Летом явилась белка, облюбовала улей на гнездо.
Осенью мох вытаскала, всё вычистила и устроилась жить.
Тут опять куница пришла, съела белку и стала жить в её тёплом гнезде барыней и завела семейство. А после пчёл, белки, куницы я пришёл.
В гнезде оказались четыре молодых. Поклал я молодёжь в фартук, принёс домой, посадил в подпол. Дня через два поднялся из подпола тяжёлый дух от куниц, и женщины все на меня. Стало невыносимо в избе от куньего меха. А в саду у меня был амбарчик. Я заделал в нём все дырки и перенёс туда куниц. Всё лето хожу за ними, стреляю птичек, и они весело их едят.
У молодых куниц характер не злобный, из-за еды дерутся, а спят вместе клубочком.
Раз ночью разломили недруги мой амбарчик. Я ничего не слыхал.
Утром приходит мой сосед:
— Иди, Михайлыч, скорей: твои куницы на яблоне.

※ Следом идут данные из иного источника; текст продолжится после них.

(** A panel that answers every read and rejects every write with status
    500, and one that accepts everything. *)
Definition rejecting_panel : PanelAPI unit :=
  {| api_create_user := fun _ _ w => (inl (HttpStatus 500 "Internal Server Error"), w);
     api_get_user_info := fun _ w =>
       (inr {| subscription_url := None; used_traffic := Some (5 * GiB) |}, w);
     api_update_user := fun _ _ w => (inl (HttpStatus 500 "Internal Server Error"), w) |}.

Definition accepting_panel : PanelAPI unit :=
  {| api_create_user := fun _ _ w =>
       (inr {| subscription_url := Some "https://panel/sub/x"%string; used_traffic := Some 0 |}, w);
     api_get_user_info := fun _ w =>
       (inr {| subscription_url := None; used_traffic := Some (5 * GiB) |}, w);
     api_update_user := fun _ _ w =>
       (inr {| subscription_url := None; used_traffic := None |}, w) |}.

(** A panel server that answers every request with 401 Unauthorized. *)
Definition unauthorized_server (rq : MarzbanAPI.request) (s : unit)
  : (string + MarzbanAPI.response) * unit :=
  (inr {| MarzbanAPI.status_code := 401;
          MarzbanAPI.text := "Unauthorized";
          MarzbanAPI.json := None |}, s).

Definition stale_gateway : MarzbanAPI.gateway :=
  {| MarzbanAPI.token := Some "stale"%string;
     MarzbanAPI.panel := tt;
     MarzbanAPI.sent := [] |}.

(** An admin with 50 users created and no user cap (0), and one capped at
    40 users. *)
Definition admin_with (name : string) (cap : Z) : marzban_admin :=
  {| admin_id := 1;
     a_telegram_id := 9001;
     a_username := name;
     a_marzban_username := name;
     permissions := "[]";
     limits := Some (<["max_users"%string := JInt cap]>
                      (<["created_users"%string := JInt 50]> ∅));
     a_created_at := new_year_2025 |}.

Definition admins_db : DB :=
  {| marzban_admins := [admin_with "free" 0; admin_with "capped" 40];
     resellers := [];
     end_users := [];
     notifications := [];
     usage_log := [] |}.

Definition sample_user_data : panel_user_data :=
  {| data_limit := 60 * GiB; expire := day 739281; connection_limit := Some 3 |}.


(** ** AdminLimitsManager: the writers (admin_limits.py) *)

Definition set_marzban_admins (ads : list marzban_admin) (db : DB) : DB :=
  {| marzban_admins := ads;
     resellers := resellers db;
     end_users := end_users db;
     notifications := notifications db;
     usage_log := usage_log db |}.

Module AdminLimitsManager.

(** What the two writers return: success, the not-found message, or the
    message built from an exception. *)
Inductive result :=
| Updated
| AdminNotFound
| Raised (e : exn).

(** [UPDATE marzban_admins SET limits = ? WHERE marzban_username = ?] with
    the dictionary [json.dumps] writes. *)
Definition store_limits (admin_username : string) (l : gmap string jval) (db : DB)
  : DB :=
  set_marzban_admins
    ((fun a => if String.eqb (a_marzban_username a) admin_username
               then {| admin_id := admin_id a;
                       a_telegram_id := a_telegram_id a;
                       a_username := a_username a;
                       a_marzban_username := a_marzban_username a;
                       permissions := permissions a;
                       limits := Some l;
                       a_created_at := a_created_at a |}
               else a) <$> marzban_admins db)
    db.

Выбежал я, а куницы с яблони на поленницу, с поленницы под застрех, через ворота — и в лес. Так все и пропали.
Пришла зима, навалило снегу. Оказались следы: тут же в лесу, рядом с деревней, и жили. Трёх я скоро убил и продал по двадцать рублей за шкурку, а четвёртую, верно, воры украли, когда ломали сарай.